_Activity:_
In the entries below, find the line with "this app), response" and the line with "content: values arrive". Reproduce those two lines and every line between them exactly, and nothing more.

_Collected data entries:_
=====

(* ===== verification/Prelude.v ===== *)
(** * A verification development for the event_finder backend

    The program (src/backend) is a Django REST Framework backend for
    events, categories and attendee registrations.  Its parts:
    - event_app/models.py: three models, [Category], [Event] (status
      choices, nullable [category] with [on_delete=SET_NULL], [organizer]
      with [CASCADE], [max_attendees]) and [Attendance] ([CASCADE] on both
      keys, [unique_together = ['event', 'user']]);
    - event_app/serializers.py: the wire representation of each model
      ([attendees_count] computed per request, [category_name]) and the
      input validation ([UniqueTogetherValidator] on attendances);
    - event_app/views.py: three viewsets; [EventViewSet.get_queryset]
      filters on [category], [status] and [featured]; [perform_create]
      forces the organizer; [register] checks for a duplicate, then for
      capacity, then inserts; [AttendanceViewSet.get_queryset] shows staff
      every row and others their own; [my_events];
    - event_app/urls.py: a [DefaultRouter] with the three viewsets;
    - events/views.py: two older generic views.
    A request goes router -> viewset (permission check, [get_queryset],
    DRF's [filter_queryset], [get_object]) -> serializer -> ORM -> database.

    ** Files
    - Prelude.v (this file): the [Result] type of handlers that return
      early, with its monad instances and the [check b else e; k]
      notation (scope [ef_scope]); query sets over [gmap nat] tables
      ([qs_exists], [qs_count]) and their lemmas; the hint databases [ef]
      and [ef_rw]; the tactics [invc], [sub_tac], [simpl_res].
    - PyStr.v: the Python and Django string semantics the views depend on:
      truthiness, [str.lower], [str.split], [in], [int(str)] ([py_int], the
      CPython decimal grammar), [QueryDict.get] (last value wins).
      [show_nat] is [str(n)] as a loop with fuel; [py_int_of_show_nat]
      proves [int(str(n)) == n].
    - Models.v: Modules [User], [Category], [Event], [Attendance] (rows as
      Records, choices as Inductives with their stored strings, [__str__],
      [Event.touch] for [auto_now]);
      Module [DB]: the database (a [gmap nat] per table plus primary-key
      sequences), the related managers, the ORM writes (INSERT and UPDATE
      under the foreign keys and [unique_together], DELETE with each
      [on_delete] policy), the integrity invariant [DB.wf], its executable
      check [DB.wfb] ([wfb_sound]) and one preservation lemma per write;
      [delete_category_set_null], [delete_user_cascade].
    - Http.v: requests ([req_user], [req_method], [query_params]) and the
      exceptions a view raises ([APIError]) with their HTTP status.
    - Permissions.v: the interface Class [Permission] (a permission class
      and its law: an authenticated request always passes), instances for
      DRF's [IsAuthenticated] and [IsAuthenticatedOrReadOnly], and
      [check_permissions] (anonymous -> [NotAuthenticated]).
    - Serializers.v: [UserSerializer], [CategorySerializer],
      [EventSerializer], [AttendanceSerializer] ([to_representation],
      [validate]), [EventInput] and [CategoryInput] (the field checks DRF
      derives from the model fields).
    - Ordering.v: DRF's [OrderingFilter]: [get_ordering] (split
      [?ordering=] on commas, strip, drop the terms whose field is not in
      [ordering_fields]) and [order_by] (stdpp's stable [merge_sort] under
      the lexicographic comparison of the terms' columns, [-] reversing
      one).  Section [comparators] shows the comparison is a total
      preorder, so the output is sorted ([order_by_sorted]) and a
      permutation of the input ([order_by_Permutation]).
    - Views.v: Modules [EventViewSet], [AttendanceViewSet],
      [CategoryViewSet], [LegacyEventViews]; DRF's [SearchFilter] and
      [get_object]; [list_rows] runs both filter backends.  A handler returns [Result APIError Response] with the
      database after the request.  [EventViewSet.register] is split into
      [register_check] (views.py lines 43-56, reads only) and
      [register_commit] (lines 50-60, the one write).
    - Listing.v: what the list endpoints return: the search keeps
      exactly the rows in which every term is a case-insensitive
      substring of a search field ([events_search]); [?ordering=f] and
      [-f] sort by column [f] ([events_ordering]); terms naming other
      fields are dropped silently ([events_ordering_invalid]).
    - Registration.v: the behaviour of [register] on every branch, its
      invariants ([DB.wf], capacity), registering twice, the spec's
      example, and the places where the capacity rule departs from the
      spec (a limit of 0 is no limit; cancelled rows count, since the
      count is of every row of the event).
    - Concurrency.v: several registrations in flight, as a step relation
      on configurations (database + one [Thread] per request); running a
      request without interleaving is [register]; [DB.wf] and
      so at most one row per [(event, user)] hold in every reachable
      configuration; a concrete interleaving overbooks an event.
    - Endpoints.v: the list filters, who sees which attendance rows,
      [perform_create], and the generic endpoints' departures from the
      spec (organizer reassignable, [organizer_id] required, capacity
      bypass through [POST /attendances/]).
    - Routing.v: Module [Router]: the URL patterns [DefaultRouter] builds
      for urls.py (list, list actions, detail, detail actions, the API
      root, each with its format-suffixed copy) as token lists read by
      [match_tokens]; [resolve] (first match) and [reverse]; [dispatch]:
      content negotiation on the format, the method map of each route
      ([head] falls back to [get]), the handler of Views.v it reaches,
      [OPTIONS], and 405 after the permission check.  Theorems: both
      round trips between [resolve] and [reverse], the endpoint table
      ([dispatch_event_endpoints]: each URL and method of the events and
      attendances API reaches the named handler of views.py), safe
      methods never write
      ([dispatch_safe_read_only]), and [GET] on the register URL;
      [serve] runs a sequence of requests.
    - Integrity.v: Section [api_invariant]: for any predicate [P] on the
      database that every handler which writes keeps (one Hypothesis per
      handler), [run], [dispatch] and [serve] keep [P].  Instantiated
      with [DB.wf] through one lemma per handler and branch: any
      sequence of requests served by the router keeps the integrity
      invariant ([serve_wf]).
    - Constraints.v: the views' checks against the database's: the
      attendance serializer's [is_valid()] refines the foreign keys and
      [unique_together] of the [INSERT] and [UPDATE] it guards
      ([attendance_validation_refines]), and, served one at a time from
      a well-formed database with callers that are users, no request
      answers an [IntegrityError] or a failed serialization: the only
      500 is the [ValueError] of [?category=] ([serve_server_errors]).
      One lemma per handler ([server_ok]), the [server_bind] tactic and
      the [server] hint database for the steps that fail with a client
      error, and [dispatch_wf_users]: no request changes the [User]
      table.
    - Bounds.v: Section [columns]: for a predicate on every category row
      and one on every event row ([columns_ok]) that the serializers'
      writes keep, every handler keeps it, and so does [serve]
      ([serve_columns], through [serve_preserves]).  Two instances: the
      column limits of models.py that SQLite does not enforce
      ([DB.bounded]: name 100, title and location 200 characters,
      [max_attendees] at most 2147483647; [serve_bounded]), and text
      columns stripped by [trim_whitespace] and, without [blank=True],
      non-empty ([db_trimmed]; [serve_trimmed], which rests on
      [str.strip()] being idempotent, PyStr.v).
    - RoundTrip.v: a client echoing the JSON of [GET /events/{pk}/]
      ([EventInput.of_representation]): with [PATCH] it is the same
      request as [PATCH {}], which only sets [updated_at]
      ([event_patch_roundtrip], on rows satisfying the three invariants
      above); with [PUT] it is refused for the missing write-only
      [organizer_id] ([event_put_roundtrip_refused]).
    - Ownership.v: whose rows a caller can change: a non-staff caller's
      attendance writes leave other users' rows as they were
      ([attendance_writes_own_rows]); any authenticated caller deletes
      any event with every registration for it
      ([event_destroy_any_caller]) and any category, leaving its events
      uncategorised ([category_destroy_any_caller]).

    ** Choices
    - Tables are [gmap nat row]: a query set is a sub-map, [.filter()] is
      [filter], [.count()] is [size], [.exists()] is non-emptiness.  Row
      order matters only in the list responses: there the query set is
      listed in the order of [map_to_list], an order fixed by the map but
      not numeric key order, and [OrderingFilter] sorts it stably; so the
      relative order of rows equal on every ordering column is left
      unspecified, as SQL leaves it without an [ORDER BY] on a unique
      column, and no theorem depends on it.  Columns compare as SQLite's [BINARY]
      collation does (numbers numerically, text byte-wise).
    - No fuel is needed: every handler is non-recursive.  The Python
      helpers are structural; [show_nat] takes [S n] steps of fuel, which
      is enough since each step divides by 10 ([show_nat_fuel_nonempty]
      and [py_int_of_show_nat] use exactly that bound).
    - A regular expression of the router is a token list; each of its
      groups ([[^/.]+], [[a-z0-9]+]) is followed by a character it cannot
      hold, so greedy matching is the regex semantics without
      backtracking.  The round trip is stated for numeric keys ([pk]s
      are integers): a [pk] like [my_events] would be captured by the
      list action that precedes the detail route.
    - Strings are Rocq strings of bytes; [str.lower], [isspace] and
      [__icontains] are modelled on ASCII.  For the one comparison the
      views make ([featured.lower() == 'true']) this is exact: no
      non-ASCII character lower-cases to one of [t], [r], [u], [e].
    - [NotAuthenticated] is answered 403: with DRF's default
      authentication classes the first is [SessionAuthentication].
    - [PositiveIntegerField] accepts [0, 2147483647] (Django's base
      backend range).  DRF's [SearchFilter] splits terms on whitespace
      and commas (DRF 3.14 and earlier).
    - Timestamps are naturals supplied by the request ([req_now]).

    ** Not modelled
    - Django's [APPEND_SLASH] redirect (a setting of the project, not of
      this app), response rendering, and the project-level URL prefix
      under which urls.py is included: paths are relative to it.
    - Authentication, sessions, image upload storage, migrations, HTTP
      content negotiation, pagination (none is configured): framework.
    - The [User] table is only read and cascaded; users are created by
      [django.contrib.auth].

    - The serializers' [DateTimeField] parsing and [ImageField] upload
      content: values arrive parsed (naturals, an optional path).
    - events/views.py's generic handlers: the serializer and model it
      imports (events/serializers.py, events/models.py) are not among
      the sources; only its query sets are modelled, over event_app's
      [Event] as the spec reads it, and no theorem is stated about them.

    ** Open ends
    - The capacity rule holds for [register] alone ([register_capacity_ok]).
      It fails through [POST /attendances/] ([attendance_create_any_user])
      and interleaved registrations ([concurrent_register_overbooks]);
      nothing relates a [PATCH] of [max_attendees] to the row count
      either, so no capacity law holds of [serve]. *)

From stdpp Require Export base decidable list gmap strings.
From stdpp Require Import fin_maps.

=====

_Finished exercise:_
      this app), response rendering, and the project-level URL prefix
      under which urls.py is included: paths are relative to it.
    - Authentication, sessions, image upload storage, migrations, HTTP
      content negotiation, pagination (none is configured): framework.
    - The [User] table is only read and cascaded; users are created by
      [django.contrib.auth].

    - The serializers' [DateTimeField] parsing and [ImageField] upload
      content: values arrive parsed (naturals, an optional path).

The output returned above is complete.